Task goal – In the entries below, find the line with "intros r. split; [|" and the line with "[| exact Hu].". Return those two lines and all lines between them, exactly.

-------

Lemma consumer_does d body past :
  sat (policy (Consumer d body)) past (role_prog (Consumer d body)) (fun _ buf => buf = []).
Proof.
  cbn [role_prog]. eapply sat_bind with (P := fun _ _ => True); [| done]. unfold handleUploadDelivery.
  destruct (UnmarshalUpload body) as [p | |] eqn:Hp; [| freely; by split ..].
  assert (uChatType p <> ChatTypeGroup -> uChatType p <> ChatTypeAI -> does (Consumer d body) past (enqueueSingle p d)) as Hs.
  { intros H1 H2. unfold enqueueSingle, NewMessages, Logic.ask, call. cbn [bind]. intros id. split; [done |].
    intros r. split; [| done]. exists d, body. by split_and!. }
  destruct (uChatType p) eqn:Ht; try by (apply Hs; congruence).
  - eapply sat_bind with (P := fun _ _ => True); [| intros past' r _; freely; unfold settle; destruct r; by split].
    unfold Logic.handleGroupChat, query, Logic.ask at 1, call at 1. cbn [bind]. intros r. split; [done |].
    destruct r as [ms | e]; cbn [bind]; [| done]. eapply sat_bind with (P := fun _ _ => True).
    + apply members_do; [done | done |]. intros u Hu. exists ms. split; [| exact Hu].
      apply elem_of_app. right. by apply list_elem_of_singleton.
    + intros past' [] _. freely. apply only_bind; [apply only_for_each; by split | done].
  - eapply sat_bind with (P := fun _ _ => True); [| intros past' r _; freely; unfold settle; destruct r; by split].
    unfold handleAIChat, NewMessages, query, Logic.ask, call. cbn [bind]. intros id. split; [done |].
    intros r. split; [exists p; by rewrite Ht |]. by destruct r.
Qed.

Lemma push_does it addr past :
  sat (policy (Push it addr)) past (role_prog (Push it addr)) (fun _ buf => buf = []).
Proof.
  cbn [role_prog]. eapply sat_bind with (P := fun _ _ => True); [| done]. unfold updateConversationAndPush.
  destruct (session_of it) as [[st ti] stt]. unfold query, Logic.ask at 1 2, call at 1 2. cbn [bind].
  intros r1. split; [done |]. intros r2. split; [done |].
  eapply sat_bind with (P := fun _ _ => True).
  { freely. unfold invalidateChatCache. destruct (Dao.mGroupId (bMsg it) =? 0); [apply only_for_each; by split | done]. }
  intros past' [] _. unfold pushDownAndAckWithAddr. eapply sat_bind with (P := fun _ _ => True).
  { unfold pushDownWithAddr. destruct (String.eqb addr ""); [done |]. unfold Logic.ask, call. intros r. by split. }
  intros past2 r _. freely. destruct r as [[] | |]; [| by split ..]. split; [done |]. intros []. split; [done |].
  intros now. cbn [bind]. repeat case_match; by try split.
Qed.

Lemma insert_does items past addrs rest :
  (forall it, it ∈ rest -> it ∈ items) -> does (Worker items) past (for_each rest (insertSingly addrs)).
Proof.
  revert past. induction rest as [| it rest IH]; intros past Hr; cbn [for_each]; [done |].
  assert (it ∈ items) as Hit by (apply Hr; by left).
  eapply sat_bind with (P := fun _ _ => True); [| intros past' [] _; apply IH; intros i Hi; apply Hr; by right].
  unfold insertSingly, query, Logic.ask, call. cbn [bind]. intros r. split; [by exists it |].
  destruct r as [[] | e]; cbn [bind]; [intros r1; split; [by exists items | done] |].
  destruct (isDuplicateKey e); intros r1; split; try done. by exists items.
Qed.
Lemma push_all_does items past addrs rest :
  (forall it, it ∈ rest -> it ∈ items) -> does (Worker items) past (for_each rest (fun it => Logic.ask (GoPush it (addr_of addrs it)))).
Proof.
  revert past. induction rest as [| it rest IH]; intros past Hr; cbn [for_each]; [done |].
  unfold Logic.ask at 1, call. cbn [bind]. intros r. split; [exists items; split; [done | apply Hr; by left] |].
  apply IH. intros i Hi. apply Hr. by right.
Qed.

-------

Exercise output –
    intros r. split; [| done]. exists d, body. by split_and!. }
  destruct (uChatType p) eqn:Ht; try by (apply Hs; congruence).
  - eapply sat_bind with (P := fun _ _ => True); [| intros past' r _; freely; unfold settle; destruct r; by split].
    unfold Logic.handleGroupChat, query, Logic.ask at 1, call at 1. cbn [bind]. intros r. split; [done |].
    destruct r as [ms | e]; cbn [bind]; [| done]. eapply sat_bind with (P := fun _ _ => True).
    + apply members_do; [done | done |]. intros u Hu. exists ms. split; [| exact Hu].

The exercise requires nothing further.